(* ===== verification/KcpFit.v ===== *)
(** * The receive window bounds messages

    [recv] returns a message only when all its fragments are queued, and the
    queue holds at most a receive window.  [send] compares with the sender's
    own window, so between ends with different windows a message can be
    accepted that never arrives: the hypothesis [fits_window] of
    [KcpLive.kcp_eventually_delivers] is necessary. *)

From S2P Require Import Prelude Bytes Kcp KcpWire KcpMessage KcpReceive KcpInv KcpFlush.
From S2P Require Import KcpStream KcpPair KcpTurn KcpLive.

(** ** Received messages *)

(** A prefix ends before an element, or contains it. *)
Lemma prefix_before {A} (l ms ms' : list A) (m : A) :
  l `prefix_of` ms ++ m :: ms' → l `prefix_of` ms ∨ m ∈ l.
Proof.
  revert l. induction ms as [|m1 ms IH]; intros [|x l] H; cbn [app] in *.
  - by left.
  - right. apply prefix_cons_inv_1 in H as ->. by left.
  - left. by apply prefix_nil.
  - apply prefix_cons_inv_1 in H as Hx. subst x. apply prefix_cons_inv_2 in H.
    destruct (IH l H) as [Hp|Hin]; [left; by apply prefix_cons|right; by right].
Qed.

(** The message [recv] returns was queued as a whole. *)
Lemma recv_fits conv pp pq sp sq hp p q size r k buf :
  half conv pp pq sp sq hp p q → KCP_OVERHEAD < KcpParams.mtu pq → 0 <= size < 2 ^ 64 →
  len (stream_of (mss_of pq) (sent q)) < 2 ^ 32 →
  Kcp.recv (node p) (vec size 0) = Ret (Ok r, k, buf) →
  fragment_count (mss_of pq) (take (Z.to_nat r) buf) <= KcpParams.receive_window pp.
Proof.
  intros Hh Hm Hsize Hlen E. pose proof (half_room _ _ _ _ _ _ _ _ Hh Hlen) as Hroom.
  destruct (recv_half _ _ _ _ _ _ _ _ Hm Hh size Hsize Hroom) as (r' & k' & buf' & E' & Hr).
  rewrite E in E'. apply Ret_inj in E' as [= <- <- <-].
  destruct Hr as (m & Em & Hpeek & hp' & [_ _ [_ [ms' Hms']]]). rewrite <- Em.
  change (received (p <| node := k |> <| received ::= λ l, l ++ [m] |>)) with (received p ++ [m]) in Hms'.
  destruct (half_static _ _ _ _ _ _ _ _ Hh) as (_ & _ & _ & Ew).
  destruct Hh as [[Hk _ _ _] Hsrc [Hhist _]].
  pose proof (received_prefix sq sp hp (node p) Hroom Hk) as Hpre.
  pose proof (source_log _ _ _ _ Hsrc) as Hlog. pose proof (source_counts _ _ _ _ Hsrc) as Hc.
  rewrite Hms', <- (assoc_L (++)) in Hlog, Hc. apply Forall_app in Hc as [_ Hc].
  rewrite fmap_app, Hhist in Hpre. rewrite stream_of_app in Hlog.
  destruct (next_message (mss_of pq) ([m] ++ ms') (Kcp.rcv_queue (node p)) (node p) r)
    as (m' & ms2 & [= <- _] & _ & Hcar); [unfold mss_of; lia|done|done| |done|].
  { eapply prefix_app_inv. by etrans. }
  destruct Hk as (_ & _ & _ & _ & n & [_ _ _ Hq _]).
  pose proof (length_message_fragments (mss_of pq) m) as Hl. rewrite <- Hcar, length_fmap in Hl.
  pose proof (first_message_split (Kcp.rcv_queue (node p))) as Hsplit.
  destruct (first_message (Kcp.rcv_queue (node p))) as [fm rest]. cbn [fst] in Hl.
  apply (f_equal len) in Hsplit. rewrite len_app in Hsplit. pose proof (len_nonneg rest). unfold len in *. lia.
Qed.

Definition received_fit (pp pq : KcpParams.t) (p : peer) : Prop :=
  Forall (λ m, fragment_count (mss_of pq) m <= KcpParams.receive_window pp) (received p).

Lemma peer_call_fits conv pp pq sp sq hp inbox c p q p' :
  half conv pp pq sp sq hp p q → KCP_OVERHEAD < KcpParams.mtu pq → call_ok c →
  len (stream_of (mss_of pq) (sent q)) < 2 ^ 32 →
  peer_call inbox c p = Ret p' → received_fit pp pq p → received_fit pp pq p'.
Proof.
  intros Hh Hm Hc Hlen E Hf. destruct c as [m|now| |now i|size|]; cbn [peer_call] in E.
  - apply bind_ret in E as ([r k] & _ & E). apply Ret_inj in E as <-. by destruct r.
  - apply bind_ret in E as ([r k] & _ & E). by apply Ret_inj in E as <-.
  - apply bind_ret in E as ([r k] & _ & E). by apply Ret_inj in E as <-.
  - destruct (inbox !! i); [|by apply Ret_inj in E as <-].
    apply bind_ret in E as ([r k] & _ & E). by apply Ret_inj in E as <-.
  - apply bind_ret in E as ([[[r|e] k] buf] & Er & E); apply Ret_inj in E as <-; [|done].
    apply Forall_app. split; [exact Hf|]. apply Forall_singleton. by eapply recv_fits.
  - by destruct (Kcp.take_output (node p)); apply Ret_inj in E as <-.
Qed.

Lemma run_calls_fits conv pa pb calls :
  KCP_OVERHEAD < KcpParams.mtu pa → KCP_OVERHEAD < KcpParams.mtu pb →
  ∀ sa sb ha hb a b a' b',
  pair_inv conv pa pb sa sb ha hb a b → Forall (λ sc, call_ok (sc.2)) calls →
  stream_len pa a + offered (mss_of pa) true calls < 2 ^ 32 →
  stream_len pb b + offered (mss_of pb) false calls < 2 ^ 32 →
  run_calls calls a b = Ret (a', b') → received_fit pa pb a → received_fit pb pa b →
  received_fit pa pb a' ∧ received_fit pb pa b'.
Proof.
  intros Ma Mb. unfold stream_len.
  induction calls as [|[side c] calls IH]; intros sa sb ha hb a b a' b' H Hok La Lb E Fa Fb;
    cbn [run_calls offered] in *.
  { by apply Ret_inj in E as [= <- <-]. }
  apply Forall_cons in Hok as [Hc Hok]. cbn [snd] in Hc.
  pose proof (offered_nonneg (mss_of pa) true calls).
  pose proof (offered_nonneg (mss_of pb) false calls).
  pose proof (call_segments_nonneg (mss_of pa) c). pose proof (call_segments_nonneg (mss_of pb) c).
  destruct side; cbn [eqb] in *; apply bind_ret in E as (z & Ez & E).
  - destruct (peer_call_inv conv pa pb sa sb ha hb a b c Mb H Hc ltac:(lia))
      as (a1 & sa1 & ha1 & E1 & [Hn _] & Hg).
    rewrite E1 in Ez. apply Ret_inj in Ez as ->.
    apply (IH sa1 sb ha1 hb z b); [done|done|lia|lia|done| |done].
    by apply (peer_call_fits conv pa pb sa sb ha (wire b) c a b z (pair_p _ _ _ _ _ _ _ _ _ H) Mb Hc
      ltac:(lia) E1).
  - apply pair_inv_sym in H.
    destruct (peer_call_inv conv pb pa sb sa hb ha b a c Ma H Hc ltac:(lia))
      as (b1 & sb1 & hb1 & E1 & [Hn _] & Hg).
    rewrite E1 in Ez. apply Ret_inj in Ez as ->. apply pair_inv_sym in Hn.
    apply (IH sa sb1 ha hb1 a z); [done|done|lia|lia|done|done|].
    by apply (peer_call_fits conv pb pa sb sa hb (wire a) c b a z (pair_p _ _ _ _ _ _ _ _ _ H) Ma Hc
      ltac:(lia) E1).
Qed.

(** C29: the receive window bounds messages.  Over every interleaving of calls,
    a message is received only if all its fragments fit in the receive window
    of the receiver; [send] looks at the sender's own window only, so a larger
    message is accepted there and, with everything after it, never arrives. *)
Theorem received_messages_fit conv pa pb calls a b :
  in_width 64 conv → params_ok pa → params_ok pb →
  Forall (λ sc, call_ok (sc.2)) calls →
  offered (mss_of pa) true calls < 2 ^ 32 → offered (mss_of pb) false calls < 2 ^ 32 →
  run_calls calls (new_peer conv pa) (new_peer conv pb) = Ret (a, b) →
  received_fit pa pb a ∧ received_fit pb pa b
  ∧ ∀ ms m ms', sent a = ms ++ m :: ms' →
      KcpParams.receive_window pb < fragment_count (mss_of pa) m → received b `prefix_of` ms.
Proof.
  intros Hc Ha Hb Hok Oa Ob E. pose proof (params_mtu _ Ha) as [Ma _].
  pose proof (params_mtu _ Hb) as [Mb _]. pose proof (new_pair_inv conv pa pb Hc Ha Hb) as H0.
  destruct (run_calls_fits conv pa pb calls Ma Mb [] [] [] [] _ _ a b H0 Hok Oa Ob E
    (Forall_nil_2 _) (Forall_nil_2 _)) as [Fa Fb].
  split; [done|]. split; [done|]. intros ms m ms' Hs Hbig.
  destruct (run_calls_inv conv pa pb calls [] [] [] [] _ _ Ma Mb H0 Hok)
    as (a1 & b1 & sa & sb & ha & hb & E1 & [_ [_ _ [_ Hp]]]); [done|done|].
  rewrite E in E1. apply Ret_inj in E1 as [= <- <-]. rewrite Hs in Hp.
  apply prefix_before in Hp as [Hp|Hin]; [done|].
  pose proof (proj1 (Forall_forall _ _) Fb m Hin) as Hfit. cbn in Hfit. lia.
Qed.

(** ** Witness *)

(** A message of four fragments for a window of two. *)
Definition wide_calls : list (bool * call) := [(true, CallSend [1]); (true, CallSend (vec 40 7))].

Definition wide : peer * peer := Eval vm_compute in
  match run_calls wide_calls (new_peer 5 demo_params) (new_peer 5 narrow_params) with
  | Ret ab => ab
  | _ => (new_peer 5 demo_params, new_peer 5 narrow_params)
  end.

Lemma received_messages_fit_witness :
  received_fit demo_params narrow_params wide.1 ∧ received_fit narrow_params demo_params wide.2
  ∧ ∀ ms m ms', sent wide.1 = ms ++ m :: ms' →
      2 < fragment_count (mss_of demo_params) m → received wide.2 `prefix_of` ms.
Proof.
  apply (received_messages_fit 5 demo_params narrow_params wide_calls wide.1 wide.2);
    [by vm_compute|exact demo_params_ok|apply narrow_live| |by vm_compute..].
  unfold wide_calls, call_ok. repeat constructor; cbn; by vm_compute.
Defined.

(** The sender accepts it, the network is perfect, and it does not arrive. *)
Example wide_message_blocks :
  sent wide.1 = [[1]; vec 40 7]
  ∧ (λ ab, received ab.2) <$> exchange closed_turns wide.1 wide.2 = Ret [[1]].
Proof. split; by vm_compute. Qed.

++++

→ **Problem**: Gather each line from the listing above that holds "ltac".

→ **Task answer**:
  - destruct (peer_call_inv conv pa pb sa sb ha hb a b c Mb H Hc ltac:(lia))
      ltac:(lia) E1).
    destruct (peer_call_inv conv pb pa sb sa hb ha b a c Ma H Hc ltac:(lia))
      ltac:(lia) E1).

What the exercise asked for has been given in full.